MYSA: Rancho Pancho Gets First Full Production

by Deborah Martin, San Antonio Express-News

The most memorable rehearsal for “Rancho Pancho,” which gets a two-night spin at Jump-Start this weekend, may have been the one with the mescal.

“It was some method acting,” joked Benny Briseño, who plays Pancho Rodriguez in the play.

The piece, written by San Antonio playwright and former Express-News book editor Gregg Barrios, digs into the tempestuous real-life relationship between Tennessee Williams and Rodriguez, a Texan. The two men set up housekeeping together for a brief time in a place they dubbed “Rancho Pancho.” Williams based Stanley Kowalski, the earthy husband in “A Streetcar Named Desire,” on Rodriguez.

After several readings over the past few years, the show is getting its first fully staged production this weekend courtesy of the brand-new Classic Theatre in collaboration with Jump-Start Performance Co.

Williams and his coterie led a fast life, including lots of drinking and smoking. Hence, the mescal-fueled “Rancho Pancho” rehearsal.
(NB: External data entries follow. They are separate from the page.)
(* ===== verification/ClusterConfig.v ===== *)
(** * ClusterConfig: the cluster configuration and its validation

    [bob-common/src/configs/validation.rs] and [bob-common/src/configs/cluster.rs].
    The parser of node addresses ([http::Uri]) is a parameter; reading and parsing the
    YAML file is not modelled. *)

From Corelib Require Import ssreflect.
From stdpp Require Import base option list strings gmap sets sorting numbers.
From Stdlib Require Import Strings.Ascii ZArith Lia.
From S2P Require Import Prelude Data Text Errors Options Node.

(** ** [Validator] *)

Class Validatable (A : Type) := validate : A → result unit string.

Definition aggregate {A} `{!Validatable A} (elements : list A) : result unit string :=
  let options :=
    omap (λ r : result unit string, match r with Err e => Some e | Ok _ => None end)
      (validate <$> elements) in
  match options with [] => Ok tt | _ => Err (join newline options) end.

(** The loop keeps the set of the items seen. *)
Fixpoint no_duplicates_go {A} `{Countable A} (uniq : gset A) (l : list A) : result unit A :=
  match l with
  | [] => Ok tt
  | item :: l' => if decide (item ∈ uniq) then Err item else no_duplicates_go ({[item]} ∪ uniq) l'
  end.

Definition validate_no_duplicates {A} `{Countable A} (l : list A) : result unit A :=
  no_duplicates_go ∅ l.

(** ** The configuration *)

#[global] Instance DiskPath_validate : Validatable DiskPath := λ d,
  if decide (dp_name d = EmptyString ∨ dp_path d = EmptyString ∨ dp_name d = "~" ∨ dp_path d = "~")
  then Err "NodeDisk validation failed: node disks must contain not empty fields 'name' and 'path'"
  else Ok tt.

Record Rack : Type := { rack_name : string; rack_nodes : list string }.
Record ClusterNode : Type := { cn_name : string; cn_address : string; cn_disks : list DiskPath }.
Record Replica : Type := { rep_node : string; rep_disk : string }.
Record ConfigVDisk : Type := { cv_id : Z; cv_replicas : list Replica }.
Inductive DistributionFunc : Type := Mod.
Record Cluster : Type := {
  cl_nodes : list ClusterNode;
  cl_vdisks : list ConfigVDisk;
  cl_racks : list Rack;
  cl_distribution_func : DistributionFunc;
}.

#[global] Instance Replica_eq_dec : EqDecision Replica.
Proof. solve_decision. Defined.
#[global] Program Instance Replica_countable : Countable Replica :=
  inj_countable (λ r, (rep_node r, rep_disk r)) (λ p, Some {| rep_node := p.1; rep_disk := p.2 |}) _.
Next Obligation. by intros []. Qed.

#[global] Instance Rack_validate : Validatable Rack := λ r,
  if decide (rack_name r = EmptyString ∨ rack_name r = "~")
  then Err "rack must contain not empty field 'name'"
  else
    result_map_err (λ dup_item,
      "rack '" +:+ rack_name r +:+ "' can't contain identical node names: " +:+ dup_item)
      (validate_no_duplicates (rack_nodes r)).

#[global] Instance Replica_validate : Validatable Replica := λ r,
  if decide (rep_node r = EmptyString ∨ rep_disk r = EmptyString)
  then Err "replica must contain not empty fields 'node' and 'disk'" else Ok tt.

#[global] Instance ConfigVDisk_validate : Validatable ConfigVDisk := λ v,
  match cv_replicas v with
  | [] => Err ("vdisk must have replicas: " +:+ fmt_dec (cv_id v))
  | _ =>
      result_map_err (λ e, "vdisk " +:+ fmt_dec (cv_id v) +:+ " is invalid: " +:+ e)
        (aggregate (cv_replicas v)) ;?
      result_map_err (λ dup_item,
        "vdisk: " +:+ fmt_dec (cv_id v) +:+ " contains duplicate replicas: (" +:+
        rep_node dup_item +:+ ", " +:+ rep_disk dup_item +:+ ")")
        (validate_no_duplicates (cv_replicas v))
  end.

Definition ConfigVDisk_new (id : Z) : ConfigVDisk := {| cv_id := id; cv_replicas := [] |}.
Definition push_replica (replica : Replica) (v : ConfigVDisk) : ConfigVDisk :=
  {| cv_id := cv_id v; cv_replicas := cv_replicas v ++ [replica] |}.

(** What [http::Uri] says of an address: its text and its port, or a parse error. *)
Class UriParser := parse_uri : string → result (string * option Z) string.

Section config.
Context `{UriParser}.

#[global] Instance ClusterNode_validate : Validatable ClusterNode := λ n,
  if decide (cn_name n = EmptyString ∨ cn_name n = "~")
  then Err "node must contain not empty field 'name'"
  else
    match parse_uri (cn_address n) with
    | Ok (_, Some _) =>
        aggregate (cn_disks n) ;?
        result_map_err (λ dup_item,
          "node '" +:+ cn_name n +:+ "' can't use identical names for disks: " +:+ dup_item)
          (validate_no_duplicates (dp_name <$> cn_disks n))
    | Ok (uri, None) => Err (uri +:+ ": node uri missing port")
    | Err e => Err (cn_address n +:+ ": node uri parse failed: " +:+ e)
    end.

(** The loop over the sorted ids; [index as u32] wraps. *)
Fixpoint check_vdisk_ids (index : Z) (vdisk_ids : list Z) : result unit string :=
  match vdisk_ids with
  | [] => Ok tt
  | id :: rest =>
      if id <? index mod 2 ^ 32
      then Err ("config contains duplicates vdisks ids: " +:+ fmt_dec id)
      else if index mod 2 ^ 32 <? id
      then Err ("config contains gap in vdisks ids before vdisk id = " +:+ fmt_dec id)
      else check_vdisk_ids (index + 1) rest
  end.

Fixpoint check_rack_nodes (node_names : gset string) (l : list string) : result unit string :=
  match l with
  | [] => Ok tt
  | name :: rest =>
      if decide (name ∈ node_names) then check_rack_nodes node_names rest
      else Err ("config contains unknown node names in racks: " +:+ name)
  end.

Definition find_node (nodes : list ClusterNode) (name : string) : option ClusterNode :=
  List.find (λ x, bool_decide (cn_name x = name)) nodes.

Fixpoint check_replicas (nodes : list ClusterNode) (id : Z) (l : list Replica) : result unit string :=
  match l with
  | [] => Ok tt
  | replica :: rest =>
      match find_node nodes (rep_node replica) with
      | Some node =>
          if forallb (λ x, negb (bool_decide (dp_name x = rep_disk replica))) (cn_disks node)
          then Err ("cannot find in node: " +:+ fmt_debug_str (rep_node replica) +:+
                    ", disk with name: " +:+ fmt_debug_str (rep_disk replica) +:+
                    " for vdisk: " +:+ fmt_dec id)
          else check_replicas nodes id rest
      | None =>
          Err ("cannot find node: " +:+ fmt_debug_str (rep_node replica) +:+
               " for vdisk: " +:+ fmt_dec id)
      end
  end.

Fixpoint check_vdisks (nodes : list ClusterNode) (l : list ConfigVDisk) : result unit string :=
  match l with
  | [] => Ok tt
  | vdisk :: rest =>
      check_replicas nodes (cv_id vdisk) (cv_replicas vdisk) ;? check_vdisks nodes rest
  end.

#[global] Instance Cluster_validate : Validatable Cluster := λ c,
  if decide (cl_nodes c = []) then Err "bob requires at least one node to start"
  else if decide (cl_vdisks c = []) then Err "bob requires at least one virtual disk to start"
  else
    result_map_err (λ e, "some racks in config are invalid: " +:+ e) (aggregate (cl_racks c)) ;?
    result_map_err (λ e, "some nodes in config are invalid: " +:+ e) (aggregate (cl_nodes c)) ;?
    result_map_err (λ e, "some vdisks in config are invalid: " +:+ e) (aggregate (cl_vdisks c)) ;?
    check_vdisk_ids 0 (merge_sort Z.le (cv_id <$> cl_vdisks c)) ;?
    result_map_err (λ d, "config contains duplicates nodes names: " +:+ d)
      (validate_no_duplicates (cn_name <$> cl_nodes c)) ;?
    result_map_err (λ d, "config contains duplicates nodes addresses: " +:+ d)
      (validate_no_duplicates (cn_address <$> cl_nodes c)) ;?
    result_map_err (λ d, "config contains duplicates racks names: " +:+ d)
      (validate_no_duplicates (rack_name <$> cl_racks c)) ;?
    result_map_err (λ d, "config contains duplicate node names in racks: " +:+ d)
      (validate_no_duplicates (cl_racks c ≫= rack_nodes)) ;?
    check_rack_nodes (list_to_set (cn_name <$> cl_nodes c)) (cl_racks c ≫= rack_nodes) ;?
    check_vdisks (cl_nodes c) (cl_vdisks c).

(** ** [collect_vdisk_replicas] *)

(** One replica resolved against the nodes. *)
Definition collect_replica (nodes : list ClusterNode) (id : Z) (replica : Replica)
    : result NodeDisk string :=
  let disk_name := rep_disk replica in
  node <-? ok_or (List.find (λ n, bool_decide (cn_name n = rep_node replica)) nodes)
             "unknown node name in replica" ;
  disk <-? ok_or (List.find (λ d, bool_decide (dp_name d = disk_name)) (cn_disks node))
             ("can't find disk with name [" +:+ disk_name +:+
              "], check replica section of vdisk [" +:+ fmt_dec id +:+ "]") ;
  Ok {| nd_node_name := cn_name node; nd_disk_name := disk_name; nd_disk_path := dp_path disk |}.

Fixpoint collect_replicas (nodes : list ClusterNode) (id : Z) (l : list Replica)
    (physical_disks : list NodeDisk) : result (list NodeDisk) string :=
  match l with
  | [] => Ok physical_disks
  | replica :: rest =>
      node_disk <-? collect_replica nodes id replica ;
      collect_replicas nodes id rest (physical_disks ++ [node_disk])
  end.

Fixpoint collect_vdisks (nodes : list ClusterNode) (l : list ConfigVDisk)
    (vdisks : gmap Z (list NodeDisk)) : result (gmap Z (list NodeDisk)) string :=
  match l with
  | [] => Ok vdisks
  | vdisk :: rest =>
      physical_disks <-? collect_replicas nodes (cv_id vdisk) (cv_replicas vdisk) [] ;
      collect_vdisks nodes rest (<[cv_id vdisk := physical_disks]> vdisks)
  end.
The idea was to give the actors a sense of how the booze affects movement and speech patterns, director Diane Malone said.

Malone has been part of the play since its go-round at the now-defunct Church Bistro & Theatre at King William in 2006. (The first reading was at the Guadalupe Cultural Arts Center.) The Church's staged reading, which Malone directed, was selected for the Tennessee Williams/New Orleans Literary Festival in 2007. And the current version, which Barrios revised considerably, has been selected for the Provincetown Tennessee Williams Theater Festival in Massachusetts later this month.
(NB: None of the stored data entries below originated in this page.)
(* ===== verification/NodeConfig.v ===== *)
(** * NodeConfig: the configuration of a node

    [bob-common/src/configs/node.rs] and [Cluster::check] of
    [bob-common/src/configs/cluster.rs].  A [NodeConfig] shares two cells with its
    clones ([bind_ref], [disks_ref]); the functions that write them run in
    [M NodeConfig].  The parsers of durations ([humantime]), of socket addresses and the
    conversion to [chrono::Duration] are parameters. *)

From Corelib Require Import ssreflect.
From stdpp Require Import base option list strings gmap sets numbers.
From Stdlib Require Import Strings.Ascii ZArith Lia.
From S2P Require Import Prelude Data Text Errors Options Node ClusterConfig.

(** A duration is a number of nanoseconds. *)
Class ConfigParsers := {
  parse_duration : string → result Z string;
  parse_socket_addr : string → result unit string;
  (** [chrono::Duration::from_std]; [None] is out of range. *)
  chrono_from_std : Z → option Z;
  chrono_display : Z → string;
}.

Definition PLACEHOLDER : string := "~".
Definition LOCAL_ADDRESS : string := "{local_address}".
Definition NODE_NAME : string := "{node_name}".
Definition METRICS_NAME : string := "{metrics_name}".
Definition FIELD_PLACEHOLDER : string := "_".

(** ** String functions *)

Fixpoint is_prefix (p s : string) : bool :=
  match p, s with
  | EmptyString, _ => true
  | String a p', String b s' => bool_decide (a = b) && is_prefix p' s'
  | _, _ => false
  end.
Those who don't manage to catch its two performances this weekend at Jump-Start needn't panic: Late-night performances have been scheduled to run during the Classic's staging of “The Glass Menagerie” at the SAY Sí black box theater Oct. 9-18.
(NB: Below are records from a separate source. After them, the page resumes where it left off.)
Lemma second_pass count acc :
  (length acc < count)%nat →
  fill_support (pick_any targets) nodes s count (seq 0 (length nodes)) acc =
  acc ++ take (count - length acc)
    (filter (λ x, not_target acc x.2 && not_target targets x.2 = true) rot).*2.
Proof using Hnd.
  intros Hc. rw fill_support_eq (fill_list_take (λ x, not_target acc x.2 && not_target targets x.2)) //.
  intros pre p n post Hl taken Hsub. rw /pick_any /=. f_equal.
  apply eq_bool_prop_intro. rw !Is_true_true !not_target_spec fmap_app not_elem_of_app.
  split; [by intros [??]|]. intros Hacc. split; [done|].
  intros (m & Heq & Hm)%list_elem_of_fmap.
  pose proof rot_nodup as Hr. rw Hl fmap_app /= in Hr.
  apply list.NoDup_app in Hr as (_ & Hdis & _). apply (Hdis (node_index n)); [|by left].
  apply Hsub, list_elem_of_fmap in Hm as (x & -> & Hx). apply list_elem_of_fmap. eauto.
Qed.

Lemma rot_elem x : x ∈ rot → nodes !! x.1 = Some x.2.
Proof using Type. destruct x. apply rotation_elem. Qed.

(** The nodes the two passes give. *)
Definition support_result (count : nat) (r : list Node) : Prop :=
  NoDup (node_index <$> r) ∧
  (∀ n, n ∈ r → n ∈ nodes ∧ n ∉ targets) ∧
  length r = Nat.min count (length nodes - length targets) ∧
  (∀ i n, nodes !! i = Some n → first i = true → n ∉ targets → n ∉ r →
     ∀ m, m ∈ r → ∃ j, nodes !! j = Some m ∧ first j = true).

Lemma filter_rot_in (ok : nat * Node → bool) n :
  n ∈ (filter (λ x, ok x = true) rot).*2 → ∃ i, nodes !! i = Some n ∧ ok (i, n) = true.
Proof using Type.
  intros (x & -> & [Hok Hx]%list_elem_of_filter)%list_elem_of_fmap.
  exists x.1. rw -surjective_pairing. auto using rot_elem.
Qed.

Lemma not_target_not_in n : not_target targets n = true → n ∉ targets.
Proof using Type. rw not_target_spec. intros Hn Hin. by apply Hn, list_elem_of_fmap_2. Qed.

Lemma filter_rot_nodup (ok : nat * Node → bool) :
  NoDup (node_index <$> (filter (λ x, ok x = true) rot).*2).
Proof using Hnd.
  rw -list_fmap_compose. eapply sublist_NoDup; [exact rot_nodup|].
  apply fmap_sublist, sublist_filter.
Qed.

Lemma connected_in_rot i n :
  nodes !! i = Some n → first i = true → n ∉ targets →
  n ∈ (filter (λ x, connected_ok x = true) rot).*2.
Proof using Hnd Htargets.
  intros Hi Hf Hn. pose proof (list_elem_of_lookup_2 _ _ _ Hi) as Hin.
  assert (n ∈ rot.*2) as ([j m] & Heq & Hjm)%list_elem_of_fmap by by rw rotation_perm.
  simpl in Heq. subst m. pose proof (rot_elem _ Hjm) as Hj. simpl in Hj.
  assert (j = i) as ->.
  { eapply NoDup_lookup; [exact Hnd| |]; rw list_lookup_fmap; [by rw Hj|by rw Hi]. }
  apply list_elem_of_fmap. exists (i, n). split; [done|]. apply list_elem_of_filter.
  split; [|done]. rw /connected_ok /= Hf /=. apply (targets_in n Hin).
  intros HP. apply Hn. rw Htargets. by apply list_elem_of_filter.
Qed.

#[local] Abbreviation F1 := (snd <$> filter (λ x, connected_ok x = true) rot).
#[local] Abbreviation F2 :=
  (snd <$> filter (λ x, (not_target F1 x.2 && not_target targets x.2)%bool = true) rot).

Lemma F1_F2_length : (length F1 + length F2 = length nodes - length targets)%nat.
Proof using Hnd Htargets.
  rw !length_fmap -free_length -(length_filter_split (λ x, first x.1) (λ x, not_target targets x.2) rot).
  f_equal. apply f_equal. apply filter_ext_elem. intros x Hx.
  rw (not_target_filter connected_ok) //; [apply rot_nodup|]. rw /connected_ok.
  by destruct (first x.1), (not_target targets x.2).
Qed.

Lemma F1_in n : n ∈ F1 → n ∈ nodes ∧ n ∉ targets ∧ ∃ j, nodes !! j = Some n ∧ first j = true.
Proof using Type.
  intros (i & Hi & Hok)%filter_rot_in. rw /connected_ok /= in Hok.
  apply andb_true_iff in Hok as [Hf Ht].
  split; [by eapply list_elem_of_lookup_2|]. split; [by apply not_target_not_in|eauto].
Qed.

Lemma F2_in n : n ∈ F2 → n ∈ nodes ∧ n ∉ targets ∧ node_index n ∉ node_index <$> F1.
Proof using Type.
  intros (i & Hi & Hok)%(filter_rot_in (λ x, not_target F1 x.2 && not_target targets x.2)).
  simpl in Hok. apply andb_true_iff in Hok as [Hf%not_target_spec Ht].
  split; [by eapply list_elem_of_lookup_2|]. split; [by apply not_target_not_in|done].
Qed.

Lemma take_in {A} k (l : list A) x : x ∈ take k l → x ∈ l.
Proof using Type. apply subseteq_take. Qed.

Lemma NoDup_fmap_take {A B} (f : A → B) k (l : list A) : NoDup (f <$> l) → NoDup (f <$> take k l).
Proof using Type. intros Hl. rw fmap_take. eapply sublist_NoDup; [exact Hl|apply sublist_take]. Qed.

(** The first pass was enough. *)
Lemma support_one_pass count :
  (length (take count F1) = Nat.min count (length nodes - length targets))%nat →
  support_result count (take count F1).
Proof using Hnd Htargets.
  intros Hlen. split; [|split; [|split; [done|]]].
  - apply NoDup_fmap_take, (filter_rot_nodup connected_ok).
  - intros n Hn%take_in%F1_in. tauto.
  - intros _ _ _ _ _ _ m Hm%take_in%F1_in. tauto.
Qed.

Lemma support_two_passes count :
  (length F1 < count)%nat → support_result count (F1 ++ take (count - length F1) F2).
Proof using Hnd Htargets.
  intros Hlen. pose proof F1_F2_length as Hl. split; [|split; [|split]].
  - rw fmap_app. apply list.NoDup_app. split; [apply (filter_rot_nodup connected_ok)|]. split.
    + intros x Hx (n & -> & Hn%take_in%F2_in)%list_elem_of_fmap. tauto.
    + apply NoDup_fmap_take,
        (filter_rot_nodup (λ x, not_target F1 x.2 && not_target targets x.2)).
  - intros n [Hn%F1_in|Hn%take_in%F2_in]%elem_of_app; tauto.
  - rw length_app length_take. lia.
  - intros i n Hi Hf Ht Hn. exfalso. apply Hn, elem_of_app. left. by eapply connected_in_rot.
Qed.

Lemma fill_spec count :
  (0 < count)%nat →
  let support_nodes :=
    fill_support (pick_connected first targets) nodes s count (seq 0 (length nodes)) [] in
  support_result count
    (if (length support_nodes <? count)%nat && (length support_nodes + length targets <? length nodes)%nat
     then fill_support (pick_any targets) nodes s count (seq 0 (length nodes)) support_nodes
     else support_nodes).
Proof using Hnd Htargets.
  intros Hc. cbv zeta. rw first_pass //. pose proof F1_F2_length as Hl.
  destruct (Nat.ltb_spec (length (take count F1)) count) as [Hlt|Hge]; simpl.
  - rw length_take in Hlt. rw take_ge; [lia|].
    destruct (Nat.ltb_spec (length F1 + length targets) (length nodes)) as [Hlt'|Hge'].
    + rw second_pass; [lia|]. apply support_two_passes. lia.
    + rw -(take_ge F1 count); [lia|]. apply support_one_pass. rw length_take. lia.
  - apply support_one_pass. rw length_take in Hge |- *. lia.
Qed.
End support.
Anna Gangai, who plays novelist Carson McCullers, came on board at the same time that Malone did and has watched the work evolve. The main difference now, she said, is that “it's a play; it's not a screenplay.”

To Barrios' credit, Malone said, he took the comments that were made following the readings to heart and streamlined the play considerably, eliminating some characters and tightening the focus.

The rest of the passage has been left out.